WORK TASK |
Go through the entries below and count the lines where the word "pose" appears; give only the count.

Records from a collection:
┄┄┄┄┄┄┄┄┄┄┄┄┄┄┄┄┄┄┄┄

(* ===== verification/DirDelete.v ===== *)
(** * fs/dir.c: removing an entry of a directory

    [delete_dir_entry] blanks the entry of an inode, or gives the block back that
    holds nothing else. For an indirect block it does not return. *)

From stdpp Require Import base numbers list gmap.
From Stdlib Require Import ZArith Lia.
From S2P Require Import Prelude Bitmap Block FsState FsAlloc Inode FsFile FsWrite Dir DirSpec.

(** ** Counting the entries of a sector *)

(** The entries [delete_dir_entry] counts, and those for inode [n] among them. *)
Definition ordinary (e : dir_entry) : Prop :=
  f_type e ≠ FT_UNKNOWN ∧ has_name e dot = false ∧ has_name e dotdot = false.
Definition is_dot (e : dir_entry) : Prop := f_type e ≠ FT_UNKNOWN ∧ has_name e dot = true.
Definition names_inode (n : Z) (e : dir_entry) : Prop := ordinary e ∧ de_i_no e = n.
#[export] Instance ordinary_dec e : Decision (ordinary e).
Proof. unfold ordinary. apply _. Defined.
#[export] Instance is_dot_dec e : Decision (is_dot e).
Proof. unfold is_dot. apply _. Defined.
#[export] Instance names_inode_dec n e : Decision (names_inode n e).
Proof. unfold names_inode. apply _. Defined.
(* ===== verification/FsCallsSpec.v ===== *)
(** * fs/fs.c: theorems on the system calls

    [sys_lseek] on every branch and at every width, [sys_chdir] and [sys_stat]
    against the walk [resolve] of a path. *)

From stdpp Require Import base numbers list gmap.
From Stdlib Require Import ZArith Lia.
From S2P Require Import Prelude Bitmap Block FsState FsAlloc Inode FsFile Dir DirSpec FsPath FsSearch FsCalls.

Section calls_spec.
Context {D : Type} `{BlockDevice D}.
Implicit Types (s x : fs D).

(** ** [sys_lseek] *)

(** Descriptor [fd] of the running thread stands for file [f], entry [k] of the
    file table, with inode [i]. *)
Record descriptor s (fd k : Z) (f : file) (i : inode) : Prop := {
  fd_local : 0 ≤ fd ∧ fd_table s !! Z.to_nat fd = Some k;
  fd_global : 0 ≤ k < MAX_FILE_OPEN ∧ file_table s !! Z.to_nat k = Some f;
  fd_node : inodes s !! fd_inode f = Some i
}.

Lemma descriptor_ok s fd k f i : descriptor s fd k f i →
  fd_local2global s fd = Ok k ∧ get_file s k = Ok f ∧ get_inode s (fd_inode f) = Ok i.
Proof.
  intros [[Hfd Hl] [Hk Hf] Hi]. unfold fd_local2global, get_file, get_inode.
  rewrite (proj2 (Z.leb_le 0 fd)), Hl by done. cbn [from_option_fault]. ocbn.
  rewrite (proj2 (Z.leb_le 0 k)), (proj2 (Z.ltb_lt k _)) by lia. ocbn. by rewrite Hf, Hi.
Qed.

(** Where the caller asks to go. *)
Definition seek_target (f : file) (i : inode) (offset whence : Z) : Z :=
  (if whence =? SEEK_SET then 0 else if whence =? SEEK_CUR then fd_pos f else i_size i) + offset.

Lemma sys_lseek_spec s fd k f i offset whence : descriptor s fd k f i → 0 < whence < 4 →
  0 ≤ i_size i < 2 ^ 31 → 0 ≤ fd_pos f < 2 ^ 31 → - 2 ^ 31 ≤ offset < 2 ^ 31 →
  let target := seek_target f i offset whence in
  sys_lseek s fd offset whence =
    if bool_decide (0 ≤ target < i_size i) then Ok (target, put_file s k (File target (fd_flag f) (fd_inode f)))
    else Ok (-1, s).
Proof.
  intros Hd Hw Hsz Hpos Hoff target. destruct (descriptor_ok _ _ _ _ _ Hd) as (Hg & Hf & Hi). destruct Hd as [[Hfd _] _ _].
  unfold sys_lseek. rewrite (proj2 (Z.ltb_ge fd 0)) by done.
  rewrite (proj2 (Z.ltb_lt 0 whence)), (proj2 (Z.ltb_lt whence 4)) by lia. ocbn. rewrite Hg. ocbn. rewrite Hf. ocbn. rewrite Hi. ocbn.
  rewrite (s32_small (i_size i)), (s32_small (fd_pos f)), (s32_small (i_size i - 1)) by lia.
  set (pos := if whence =? SEEK_SET then offset else _).
  assert (pos = s32 target ∧ - 2 ^ 31 ≤ target < 2 ^ 32) as [-> Ht].
  { unfold pos, target, seek_target. destruct (whence =? SEEK_SET); [rewrite Z.add_0_l, s32_small by lia; lia|].
    destruct (whence =? SEEK_CUR); split; done || lia. }
  clearbody target. assert (s32 target = target ∧ target < 2 ^ 31 ∨ s32 target = target - 2 ^ 32 ∧ 2 ^ 31 ≤ target) as Hs.
  { destruct (decide (target < 2 ^ 31)); [left; rewrite s32_small by lia; lia|right].
    unfold s32. rewrite u32_small, (proj2 (Z.ltb_ge target _)) by lia. lia. }
  case_bool_decide as Hin.
  - assert (s32 target = target) as -> by lia. rewrite (proj2 (Z.ltb_ge target 0)), (proj2 (Z.ltb_ge (i_size i - 1) target)) by lia. done.
  - destruct (s32 target <? 0) eqn:E; [done|]. apply Z.ltb_ge in E. rewrite (proj2 (Z.ltb_lt (i_size i - 1) _)) by lia. done.
Qed.

(** C29. [sys_lseek] moves to the position asked for, computed without overflow, exactly
    when it lies in the file, and otherwise returns -1 and changes nothing: a sum
    that leaves the range of [int32_t] wraps to a negative number, so no
    overflow is ever taken for a position. *)
Theorem sys_lseek_correct s fd k f i offset whence : descriptor s fd k f i → 0 < whence < 4 →
  0 ≤ i_size i < 2 ^ 31 → 0 ≤ fd_pos f < 2 ^ 31 → - 2 ^ 31 ≤ offset < 2 ^ 31 →
  let target := seek_target f i offset whence in
  sys_lseek s fd offset whence =
    if bool_decide (0 ≤ target < i_size i) then Ok (target, put_file s k (File target (fd_flag f) (fd_inode f)))
    else Ok (-1, s).
Proof. apply sys_lseek_spec. Qed.

(** ** [sys_chdir] *)

(** Closing a directory does not look at the working directory. *)
Lemma dir_close_cwd s q n : dir_close (set_cwd s n) q = (s ← dir_close s q; Ok (set_cwd s n)).
Proof.
  unfold dir_close, get_dir, inode_close, get_inode, sys_free. destruct (q =? root_dir); [done|]. cbn [set_cwd dirs].
  destruct (dirs s !! q) as [d|]; [|done]. cbn [from_option_fault]. ocbn. cbn [set_cwd inodes].
  destruct (inodes s !! d_inode d) as [i|]; [|done]. cbn [from_option_fault]. ocbn. cbn [i_open_cnts set_open_cnts].
  destruct (u32 (i_open_cnts i - 1) =? 0), (d_inode d =? NULL), (q =? NULL); reflexivity.
Qed.

Lemma close_at s x q m : at_dir s x q m → ∃ d, dir_close x q = Ok (set_disk s d) ∧ same_sectors (disk s) d.
Proof.
  intros Hat. destruct (ad_close _ _ _ _ Hat (disk x)) as (d & Hcl & Hd); [by apply same_sectors_refl, (ad_disk _ _ _ _ Hat)|].
  exists d. split; [|done]. by destruct x.
Qed.

(** A walk over names ends at an inode number of the partition. *)
Lemma resolve_range s P names : tree s P → ∀ m parent done, P m → Forall name_ok names →
  match resolve (dir_list s) m parent done names with
  | Missing _ _ => True
  | IsFile n _ _ | IsDir n _ _ => 0 ≤ n < 4096
  end.
Proof.
  intros Ht. induction names as [|name names IH]; intros m parent dn HP Hok; cbn [resolve].
  { apply (tr_dir _ _ Ht m HP). }
  apply Forall_cons in Hok as [Hn Hok]. destruct (lookup_name name (dir_list s m)) as [e|] eqn:El; [|done].
  destruct (lookup_kind s P Ht m name e HP Hn El) as [[Hft HPe]|[Hft Hr]]; rewrite Hft.
  - change (FT_DIRECTORY =? FT_DIRECTORY) with true. cbv iota. by apply IH.
  - change (FT_REGULAR =? FT_DIRECTORY) with false. done.
Qed.

(** The number of the directory that a walk ends in. *)
Definition found_dir (r : resolved) : option Z := match r with IsDir n _ _ => Some n | _ => None end.

(** [sys_chdir] makes the directory that the path leads to the working directory of
    the thread and returns 0; when there is none, it returns -1 and the working
    directory stays. Nothing else changes: what the search opened is closed
    again and no sector is written. *)
Theorem sys_chdir_correct s P path : tree s P → path_ok path →
  ∃ d, same_sectors (disk s) d ∧
    sys_chdir s path =
      match found_dir (resolve (dir_list s) 0 0 [] (components path)) with
      | Some n => Ok (0, set_cwd (set_disk s d) n)
      | None => Ok (-1, set_disk s d)
      end.
Proof.
  intros Ht Hp. destruct (search_file_spec s P path Ht Hp) as ([[ino r] x] & Hs & Ha). unfold sys_chdir, close_and_return.
  pose proof (resolve_range s P _ Ht 0 0 [] (tr_zero _ _ Ht) (proj2 (po_names _ Hp))) as Hrange.
  rewrite Hs. ocbn. destruct (resolve (dir_list s) 0 0 [] (components path)) as [dir sp|n dir sp|n dir sp]; cbn in Ha, Hrange |- *;
    destruct Ha as (-> & Hft & _ & Hat); destruct (close_at _ _ _ _ Hat) as (d & Hcl & Hd); exists d; (split; [done|]); rewrite Hft.
  - change (-1 =? -1) with true. cbn [negb andb]. by rewrite Hcl.
  - change (FT_REGULAR =? FT_DIRECTORY) with false. rewrite andb_false_r. by rewrite Hcl.
  - rewrite (proj2 (Z.eqb_neq n (-1))) by lia. change (FT_DIRECTORY =? FT_DIRECTORY) with true. cbn [negb andb].
    rewrite dir_close_cwd, Hcl, u32_small by lia. done.
Qed.

(** ** [sys_stat] *)

(** Looking at an inode while a directory is open leaves that directory as it was. *)
Lemma stat_inode s x q m n : at_dir s x q m → 0 ≤ n < 4096 →
  ∃ p y i d, inode_open x n = Ok (p, y) ∧ get_inode y p = Ok i ∧ inode_close y p = Ok (set_disk x d) ∧
    i_size i = i_size (view s n) ∧ at_dir s (set_disk x d) q m.
Proof.
  intros Hat Hn. destruct (ad_cache _ _ _ _ Hat) as (Hc & Hlo & Hmax).
  destruct (inode_open_spec x n Hc Hlo (proj1 (ad_disk _ _ _ _ Hat)) Hn (ad_nulls _ _ _ _ Hat)) as (p & i & d & Ho & Hd & -> & Hp0).
  change (let s' := _ in _) with (after_open x p i d). exists p, (after_open x p i d), i, d. split; [done|].
  split; [apply get_inode_ok; unfold after_open; case_bool_decide; cbn; apply lookup_insert_eq|].
  split; [apply (open_close_exact x n); done || apply (ad_nulls _ _ _ _ Hat)|].
  split; [|by apply at_dir_disk]. destruct (opened_view x n p i Hc Ho) as [c ->]. cbn.
  destruct (ad_view _ _ _ _ Hat n) as [c' ->]. done.
Qed.

(** What there is to know about the end of a walk. *)
Definition stat_of s (r : resolved) : Z * option stat :=
  match r with
  | Missing _ _ => (-1, None)
  | IsFile n _ _ => (0, Some (Stat n (i_size (view s n)) FT_REGULAR))
  | IsDir n _ _ => (0, Some (Stat n (i_size (view s n)) FT_DIRECTORY))
  end.

(** [sys_stat] reports the number, the size and the kind of what the path leads to,
    or -1 when there is nothing. Nothing changes: what it opens is closed again and
    no sector is written. *)
Theorem sys_stat_correct s P path : tree s P → path_ok path →
  ∃ d, same_sectors (disk s) d ∧
    sys_stat s path = Ok (stat_of s (resolve (dir_list s) 0 0 [] (components path)), set_disk s d).
Proof.
  intros Ht Hp. destruct (search_file_spec s P path Ht Hp) as ([[ino r] x] & Hs & Ha). unfold sys_stat.
  pose proof (resolve_range s P _ Ht 0 0 [] (tr_zero _ _ Ht) (proj2 (po_names _ Hp))) as Hrange. rewrite (po_root _ Hp), Hs. ocbn.
  destruct (resolve (dir_list s) 0 0 [] (components path)) as [dir sp|n dir sp|n dir sp]; cbn in Ha, Hrange |- *;
    destruct Ha as (-> & Hft & _ & Hat).
  1: { destruct (close_at _ _ _ _ Hat) as (d & Hcl & Hd). exists d. split; [done|]. change (-1 =? -1) with true. cbn [negb]. ocbn. by rewrite Hcl. }
  all: rewrite (proj2 (Z.eqb_neq n (-1))), u32_small by lia; cbn [negb]; cbv iota.
  all: destruct (stat_inode s x (parent_dir r) dir n Hat Hrange) as (p & y & i & d & -> & Hget & Hclose & Hsz & Hat').
  all: destruct (close_at _ _ _ _ Hat') as (d' & Hcl & Hd'); exists d'; (split; [done|]).
  all: ocbn; rewrite Hget; ocbn; rewrite Hclose; ocbn; by rewrite Hcl, Hsz, Hft.
Qed.

(** [sys_stat] on the root directory answers from memory. *)
Lemma sys_stat_root s P path : tree s P → names_root path = true →
  sys_stat s path = Ok (0, Some (Stat 0 (i_size (view s 0)) FT_DIRECTORY), s).
Proof.
  intros Ht Hr. unfold sys_stat. rewrite Hr. destruct (tr_root _ _ Ht) as (dd & i & Hdd & Hi & Hno).
  rewrite (dir_inode_ok s root_dir dd i Hdd Hi). ocbn.
  by rewrite (view_object s 0 (d_inode dd) i) by (done || apply (tb_cache _ (tr_base _ _ Ht))).
Qed.

End calls_spec.

(** ** Examples *)
Module CallsExample.
Import RamDisk FsExample DirExample SearchExample.

(** The file abc of [fs1] as descriptor 3, at position 2 of 5. *)
Definition inode_abc : inode := Inode 5 5 1 0 (replicate 13 0).
Definition fs2 : fs ramdisk := Fs (cur_part fs1) {[8 := inode_abc]} ∅ [File 2 0 8] [0; 1; 2; 0] 0 {[8]} [] (disk fs1).

Lemma descriptor2 : descriptor fs2 3 0 (File 2 0 8) inode_abc.
Proof. constructor; [by split..|by vm_compute]. Qed.

(** Two back from the end, and past the end by an offset that overflows. *)
Lemma sys_lseek_correct_witness :
  sys_lseek fs2 3 (-2) SEEK_END = Ok (3, put_file fs2 0 (File 3 0 8)) ∧ sys_lseek fs2 3 (2 ^ 31 - 1) SEEK_CUR = Ok (-1, fs2).
Proof.
  split.
  - by rewrite (sys_lseek_correct fs2 3 0 (File 2 0 8) inode_abc (-2) SEEK_END descriptor2)
      by (done || unfold SEEK_END, inode_abc; cbn; lia).
  - by rewrite (sys_lseek_correct fs2 3 0 (File 2 0 8) inode_abc (2 ^ 31 - 1) SEEK_CUR descriptor2)
      by (done || unfold SEEK_CUR, inode_abc; cbn; lia).
Defined.

(** "/./.": the root directory. *)
Definition root_path : list Z := [47; 46; 47; 46].

Lemma sys_chdir_correct_witness : ∃ d, sys_chdir fs1 root_path = Ok (0, set_cwd (set_disk fs1 d) 0).
Proof.
  destruct (sys_chdir_correct fs1 (λ n, n = 0) root_path tree1) as (d & _ & Hc); [by apply path_ok_dec|].
  assert (found_dir (resolve (dir_list fs1) 0 0 [] (components root_path)) = Some 0) as Hr by (vm_compute; reflexivity).
  rewrite Hr in Hc. by exists d.
Defined.
Lemma sys_stat_correct_witness : ∃ d, sys_stat fs1 abc_path = Ok (0, Some (Stat 5 0 FT_REGULAR), set_disk fs1 d).
Proof.
  destruct (sys_stat_correct fs1 (λ n, n = 0) abc_path tree1) as (d & _ & Hs); [by apply path_ok_dec|].
  assert (stat_of fs1 (resolve (dir_list fs1) 0 0 [] (components abc_path)) = (0, Some (Stat 5 0 FT_REGULAR))) as Hr by (vm_compute; reflexivity).
  rewrite Hr in Hs. by exists d.
Defined.
End CallsExample.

┄┄┄┄┄┄┄┄┄┄┄┄┄┄┄┄┄┄┄┄

OUTPUT FOR THIS TASK |
2